→ Work request
When you reach the line that contains "Definition clear_noRoute (m" in the data below, start reproducing lines exactly, and stop after the line that contains "Inductive phase := Idle".

→ Exercise input

(** postCheckUpdate up to the call of emit: the state, what is emitted, whether
    noRoute is cleared afterwards, and whether the check is delayed again.
    [updated] is the answer of interfaceFinder.Update. *)
Definition postCheckUpdate (m : defaultInterfaceMonitor) (updated : bool) (a : answers) : defaultInterfaceMonitor * option notification * bool * bool :=
  if negb updated then (m, None, false, true)
  else
    let '(m', e, err) := checkUpdate m a in
    match err with
    | Some ErrNoRoute =>
        if negb (noRoute m') then (mkMonitor (overrideAndroidVPN m') None (androidVPNEnabled m') true, Some (None, 0), false, false)
        else (m', None, false, false)
    | Some _ => (m', None, false, true)
    | None => (m', e, true, false)
    end.
Definition clear_noRoute (m : defaultInterfaceMonitor) : defaultInterfaceMonitor :=
  mkMonitor (overrideAndroidVPN m) (defaultInterface m) (androidVPNEnabled m) false.

(** ** Runs *)

(** Where the check is that holds checkAccess: nowhere; before the callbacks
    are copied; or calling those that are left. *)
Inductive phase := Idle | Emitting (n : notification) (clear : bool) | Calling (rest : list nat) (n : notification) (clear : bool).

Record run_state := mkRun {
  monitor : defaultInterfaceMonitor;
  where_ : phase;
  armed : bool;              (** checkUpdateTimer is running *)
  waiting : nat;             (** calls of postCheckUpdate that wait for checkAccess *)
  callbacks : list nat;      (** the elements of the list *)
  fresh_element : nat;
  views : gmap nat (option Interface);  (** what the subscriber of an element knows *)
  started : bool;
  (** the last outcome, and whether something happened since the last check began *)
  last_outcome : option outcome;
  dirty : bool
}.
Definition initial (override : bool) : run_state := mkRun (NewDefaultInterfaceMonitor override) Idle false 0 [] 0 ∅ false None false.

→ Response to the exercise
Definition clear_noRoute (m : defaultInterfaceMonitor) : defaultInterfaceMonitor :=
  mkMonitor (overrideAndroidVPN m) (defaultInterface m) (androidVPNEnabled m) false.

(** ** Runs *)

(** Where the check is that holds checkAccess: nowhere; before the callbacks
    are copied; or calling those that are left. *)
Inductive phase := Idle | Emitting (n : notification) (clear : bool) | Calling (rest : list nat) (n : notification) (clear : bool).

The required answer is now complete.